The objectives of the study reported here were to determine concentrations of oxytetracycline within CPT-inoculated and uninoculated tissue chambers following a single IM or intrachamber injection of the drug, to determine the efficacy of these treatments for reduction or elimination of CPT in the inoculated chambers, and to determine whether the organism was present in any regional lymph nodes at the end of the study.
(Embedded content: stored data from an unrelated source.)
Lemma pause_cases (tx : Transaction) (ctx : BlockContext) s :
  (exists gas msg, execute_emergency_pause tx ctx s = (s, failed gas msg) /\ forall p, ~ authorised_pause tx ctx s p) \/
  (exists p gas, authorised_pause tx ctx s p /\
    let e := saturating_add u64 (height ctx) (duration_slots p) in
    execute_emergency_pause tx ctx s =
      (write_multisig_nonce (saturating_add u64 (read_multisig_nonce s) 1) (write_emergency_pause_end_slot e s),
       succeeded gas (le_encode 8 e))).
Proof.
  unfold execute_emergency_pause. destruct (pause_decode (Tx.data tx)) as [p|] eqn:Ed; [|refused; intros ? []; congruence].
  assert (forall p', authorised_pause tx ctx s p' -> authorised_pause tx ctx s p) as Hp.
  { intros p' C. assert (p' = p) as ->; [|done]. destruct C. congruence. }
  set (gas := plus_per _ _ _). destruct (Z.ltb_spec (Tx.gas_limit tx) gas); [refused; intros ? []%Hp; unfold gas in *; lia|].
  destruct (Z.eqb_spec (duration_slots p) 0), (Z.ltb_spec MAX_PAUSE_DURATION_SLOTS (duration_slots p));
    cbn [orb]; try (refused; intros ? [? ? []]%Hp; lia).
  destruct (is_paused s (height ctx)) eqn:Ep; [refused; intros ? []%Hp; congruence|]. unfold multisig_ok.
  destruct (multisig_check_Ok "emergency" s (pause_sigs p) (pause_signing_bytes p (read_multisig_nonce s) (chain_id ctx)) gas)
    as [[-> Q]|(m & -> & N)]; [|refused; by intros ? []%Hp].
  right. exists p, gas. split; [by split|done].
Qed.

Lemma resume_cases (tx : Transaction) (ctx : BlockContext) s :
  (exists gas msg, execute_emergency_resume tx ctx s = (s, failed gas msg) /\ forall p, ~ authorised_resume tx ctx s p) \/
  (exists p gas, authorised_resume tx ctx s p /\
    execute_emergency_resume tx ctx s =
      (write_multisig_nonce (saturating_add u64 (read_multisig_nonce s) 1) (write_emergency_pause_end_slot 0 s),
       succeeded gas [])).
Proof.
  unfold execute_emergency_resume. destruct (resume_decode (Tx.data tx)) as [p|] eqn:Ed; [|refused; intros ? []; congruence].
  assert (forall p', authorised_resume tx ctx s p' -> authorised_resume tx ctx s p) as Hp.
  { intros p' C. assert (p' = p) as ->; [|done]. destruct C. congruence. }
  set (gas := plus_per _ _ _). destruct (Z.ltb_spec (Tx.gas_limit tx) gas); [refused; intros ? []%Hp; unfold gas in *; lia|].
  destruct (is_paused s (height ctx)) eqn:Ep; cbn [negb]; [|refused; intros ? []%Hp; congruence]. unfold multisig_ok.
  destruct (multisig_check_Ok "emergency" s (resume_sigs p) (resume_signing_bytes (read_multisig_nonce s) (chain_id ctx)) gas)
    as [[-> Q]|(m & -> & N)]; [|refused; by intros ? []%Hp].
  right. exists p, gas. split; [by split|done].
Qed.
We also investigated the MICs of oxytetracycline and other antimicrobials commonly used in sheep and goats for clinically derived isolates of CPT. We hypothesized that measurable concentrations of oxytetracycline would be detectable inside tissue chambers after IM administration, but that these would be less than the MIC for the isolate of CPT used, whereas intrachamber injection of oxytetracycline would reduce or eliminate CPT populations. Finally, we hypothesized that clinically derived isolates of CPT would be susceptible to multiple antimicrobials in vitro.
Materials and Methods
Animals
Ten healthy adult female crossbred sheep obtained from a commercial source (mean weight, 85 kg [range, 82 to 86 kg]) were enrolled in the study. All animals were examined by a veterinarian and found to be clinically normal and free of any visible lesions suggestive of CL. The sheep were housed in a large outdoor paddock prior to surgical implantation of tissue chambers. After the surgery, sheep were housed in individual indoor pens in a biosafety level 2-approved facility. The sheep were fed free-choice Bermuda grass hay and a pelleted ration during the study. All sheep were examined daily for signs of illness and surgical site infections or dehiscence. The study was approved by the Texas A&M University Institutional Animal Care and Use Committee as well as the Institutional Biosafety Committee.
Experimental design
Sterilized tissue chambers were surgically implanted in the paralumbar fossae (1/side) of sheep ≥ 14 days prior to inoculation to allow healing of incision sites. On day −6, 1 randomly selected chamber/sheep was inoculated with CPT in BHIB, and the contralateral chamber, designated as an uninoculated control, was injected with sterile BHIB. A coin flip was used for the randomization. On day 0, immediately prior to administration of oxytetracycline, a fluid sample was collected from each chamber for time 0 bacterial culture and drug concentration determination, and a venous blood sample (5 mL) was collected from each sheep for plasma drug concentration determination. Oxytetracycline (20 mg/kg) was administered by percutaneous injection into the inoculated chamber (n = 4 sheep), percutaneous injection into the uninoculated control chamber (previously injected with sterile BHIB; 1), or IM injection in the cervical region (5). Twelve, 24, 48, 72, 96, and 144 hours after oxytetracycline administration, tissue chamber fluid was collected from all chambers for bacterial culture and drug concentration analysis. Venous blood samples (5 mL) were collected from each sheep at the same times for plasma drug concentration assays. The sheep were humanely euthanized by sodium pentobarbital overdose immediately after collection of the 144-hour posttreatment samples, and the left and right subiliac lymph nodes were collected from each sheep for bacterial culture.
Tissue chambers
Tissue chambers were prepared according to a previously described method.12 Briefly, chambers were constructed of thermoplastica with 4.6-cm internal diameter, 5.2-cm external diameter, and 1.5-cm depth. Thirty-seven 0.6-cm-diameter perforations were distributed over the base and walls of the top portion of the chamber, and the lower portion of the chamber was free of perforations to allow accumulation of fluid in vivo. A silicone rubber membranea covered the top of the chamber and was secured in place by a loop of stainless steel surgical wire around the rim of the cup.12 The assembled chambers were packaged individually and steam sterilized prior to implantation.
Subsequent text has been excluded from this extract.